**What the exercise asks:**
Reproduce the top of the data verbatim, through and including the line that contains "find_set_state t k".

Records shown below:

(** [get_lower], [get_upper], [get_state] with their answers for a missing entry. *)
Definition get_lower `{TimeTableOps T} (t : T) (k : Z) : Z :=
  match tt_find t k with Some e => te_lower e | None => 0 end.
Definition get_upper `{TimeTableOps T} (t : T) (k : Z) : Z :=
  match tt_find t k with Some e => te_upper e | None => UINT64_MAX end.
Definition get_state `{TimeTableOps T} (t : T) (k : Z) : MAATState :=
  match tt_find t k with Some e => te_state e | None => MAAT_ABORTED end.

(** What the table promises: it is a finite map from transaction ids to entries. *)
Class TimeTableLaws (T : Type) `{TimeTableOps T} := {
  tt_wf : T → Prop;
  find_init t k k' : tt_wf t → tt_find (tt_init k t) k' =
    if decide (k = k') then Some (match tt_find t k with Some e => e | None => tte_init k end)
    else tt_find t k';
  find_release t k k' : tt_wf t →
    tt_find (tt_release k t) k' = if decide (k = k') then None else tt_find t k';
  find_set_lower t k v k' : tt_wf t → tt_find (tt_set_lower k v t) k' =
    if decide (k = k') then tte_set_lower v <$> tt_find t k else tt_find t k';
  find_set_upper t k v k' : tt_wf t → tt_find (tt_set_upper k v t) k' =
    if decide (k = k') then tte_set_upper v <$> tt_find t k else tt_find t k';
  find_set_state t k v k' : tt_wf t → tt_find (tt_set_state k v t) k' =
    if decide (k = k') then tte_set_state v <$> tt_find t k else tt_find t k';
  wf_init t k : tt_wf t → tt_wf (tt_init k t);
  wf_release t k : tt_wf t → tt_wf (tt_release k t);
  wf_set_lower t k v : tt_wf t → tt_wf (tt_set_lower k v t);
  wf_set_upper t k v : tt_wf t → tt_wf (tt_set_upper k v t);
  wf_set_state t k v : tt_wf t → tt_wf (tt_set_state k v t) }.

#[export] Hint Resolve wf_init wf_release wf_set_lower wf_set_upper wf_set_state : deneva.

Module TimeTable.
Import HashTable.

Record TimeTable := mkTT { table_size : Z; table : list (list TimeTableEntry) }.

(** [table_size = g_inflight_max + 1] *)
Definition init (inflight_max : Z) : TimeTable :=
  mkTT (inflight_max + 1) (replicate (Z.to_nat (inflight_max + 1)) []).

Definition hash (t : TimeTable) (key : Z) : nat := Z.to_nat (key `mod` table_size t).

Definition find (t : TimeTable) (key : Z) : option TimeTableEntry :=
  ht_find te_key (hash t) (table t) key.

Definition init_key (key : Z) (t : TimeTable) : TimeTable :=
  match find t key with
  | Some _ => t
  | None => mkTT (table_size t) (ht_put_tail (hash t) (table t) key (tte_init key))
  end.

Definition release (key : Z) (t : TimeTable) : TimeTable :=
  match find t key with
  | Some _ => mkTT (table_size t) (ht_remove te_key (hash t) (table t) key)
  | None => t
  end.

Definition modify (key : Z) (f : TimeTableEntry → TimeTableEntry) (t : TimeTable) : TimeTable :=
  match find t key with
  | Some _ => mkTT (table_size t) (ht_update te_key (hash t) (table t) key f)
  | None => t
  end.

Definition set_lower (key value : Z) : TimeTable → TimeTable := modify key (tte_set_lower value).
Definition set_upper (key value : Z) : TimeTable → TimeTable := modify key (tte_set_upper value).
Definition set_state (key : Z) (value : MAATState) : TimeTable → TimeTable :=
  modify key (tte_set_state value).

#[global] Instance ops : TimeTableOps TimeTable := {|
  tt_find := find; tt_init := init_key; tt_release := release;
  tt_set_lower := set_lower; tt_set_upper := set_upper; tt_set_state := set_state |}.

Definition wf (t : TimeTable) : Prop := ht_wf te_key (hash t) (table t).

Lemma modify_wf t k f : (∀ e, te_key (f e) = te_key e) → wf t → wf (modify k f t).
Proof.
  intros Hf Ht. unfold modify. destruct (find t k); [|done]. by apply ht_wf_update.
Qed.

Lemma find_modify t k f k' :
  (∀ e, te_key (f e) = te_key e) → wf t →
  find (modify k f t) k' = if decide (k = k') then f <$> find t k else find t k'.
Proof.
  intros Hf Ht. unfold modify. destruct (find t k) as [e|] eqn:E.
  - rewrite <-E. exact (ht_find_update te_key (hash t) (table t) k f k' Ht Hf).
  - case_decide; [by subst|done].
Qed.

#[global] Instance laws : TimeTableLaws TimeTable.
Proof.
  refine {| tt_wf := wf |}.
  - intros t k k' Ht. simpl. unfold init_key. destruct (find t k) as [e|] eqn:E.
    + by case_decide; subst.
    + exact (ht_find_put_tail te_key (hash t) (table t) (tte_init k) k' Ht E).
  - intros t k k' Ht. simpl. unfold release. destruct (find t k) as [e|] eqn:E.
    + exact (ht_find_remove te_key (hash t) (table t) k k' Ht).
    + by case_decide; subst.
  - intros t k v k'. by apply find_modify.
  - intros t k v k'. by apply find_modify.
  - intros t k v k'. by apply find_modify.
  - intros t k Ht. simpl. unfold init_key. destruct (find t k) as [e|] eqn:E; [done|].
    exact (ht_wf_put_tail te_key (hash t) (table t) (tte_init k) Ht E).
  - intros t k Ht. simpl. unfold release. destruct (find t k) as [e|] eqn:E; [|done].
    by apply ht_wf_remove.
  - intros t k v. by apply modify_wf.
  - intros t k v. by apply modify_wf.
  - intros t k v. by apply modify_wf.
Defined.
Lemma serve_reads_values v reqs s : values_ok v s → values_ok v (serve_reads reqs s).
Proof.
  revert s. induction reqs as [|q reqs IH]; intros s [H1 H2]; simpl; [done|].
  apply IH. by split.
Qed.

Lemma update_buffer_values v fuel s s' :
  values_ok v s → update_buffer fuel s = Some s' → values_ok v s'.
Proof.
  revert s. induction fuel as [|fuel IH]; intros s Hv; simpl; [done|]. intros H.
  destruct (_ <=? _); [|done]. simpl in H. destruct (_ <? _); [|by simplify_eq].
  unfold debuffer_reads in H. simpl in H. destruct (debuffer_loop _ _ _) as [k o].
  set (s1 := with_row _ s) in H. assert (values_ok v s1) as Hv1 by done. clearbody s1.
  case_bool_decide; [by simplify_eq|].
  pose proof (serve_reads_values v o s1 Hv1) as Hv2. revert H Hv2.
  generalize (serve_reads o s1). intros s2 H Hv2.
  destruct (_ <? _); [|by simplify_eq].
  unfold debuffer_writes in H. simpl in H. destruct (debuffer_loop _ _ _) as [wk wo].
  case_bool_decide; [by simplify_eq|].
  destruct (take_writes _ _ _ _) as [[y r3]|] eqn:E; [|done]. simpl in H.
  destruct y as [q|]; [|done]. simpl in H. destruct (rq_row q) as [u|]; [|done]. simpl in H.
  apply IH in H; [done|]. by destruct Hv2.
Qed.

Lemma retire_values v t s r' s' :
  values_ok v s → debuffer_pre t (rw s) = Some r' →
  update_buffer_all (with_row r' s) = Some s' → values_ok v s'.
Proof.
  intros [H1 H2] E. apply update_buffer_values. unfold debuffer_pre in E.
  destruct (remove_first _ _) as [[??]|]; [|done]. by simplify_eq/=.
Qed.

End of Records shown.

**Task solution:**
(** [get_lower], [get_upper], [get_state] with their answers for a missing entry. *)
Definition get_lower `{TimeTableOps T} (t : T) (k : Z) : Z :=
  match tt_find t k with Some e => te_lower e | None => 0 end.
Definition get_upper `{TimeTableOps T} (t : T) (k : Z) : Z :=
  match tt_find t k with Some e => te_upper e | None => UINT64_MAX end.
Definition get_state `{TimeTableOps T} (t : T) (k : Z) : MAATState :=
  match tt_find t k with Some e => te_state e | None => MAAT_ABORTED end.

(** What the table promises: it is a finite map from transaction ids to entries. *)
Class TimeTableLaws (T : Type) `{TimeTableOps T} := {
  tt_wf : T → Prop;
  find_init t k k' : tt_wf t → tt_find (tt_init k t) k' =
    if decide (k = k') then Some (match tt_find t k with Some e => e | None => tte_init k end)
    else tt_find t k';
  find_release t k k' : tt_wf t →
    tt_find (tt_release k t) k' = if decide (k = k') then None else tt_find t k';
  find_set_lower t k v k' : tt_wf t → tt_find (tt_set_lower k v t) k' =
    if decide (k = k') then tte_set_lower v <$> tt_find t k else tt_find t k';
  find_set_upper t k v k' : tt_wf t → tt_find (tt_set_upper k v t) k' =
    if decide (k = k') then tte_set_upper v <$> tt_find t k else tt_find t k';
  find_set_state t k v k' : tt_wf t → tt_find (tt_set_state k v t) k' =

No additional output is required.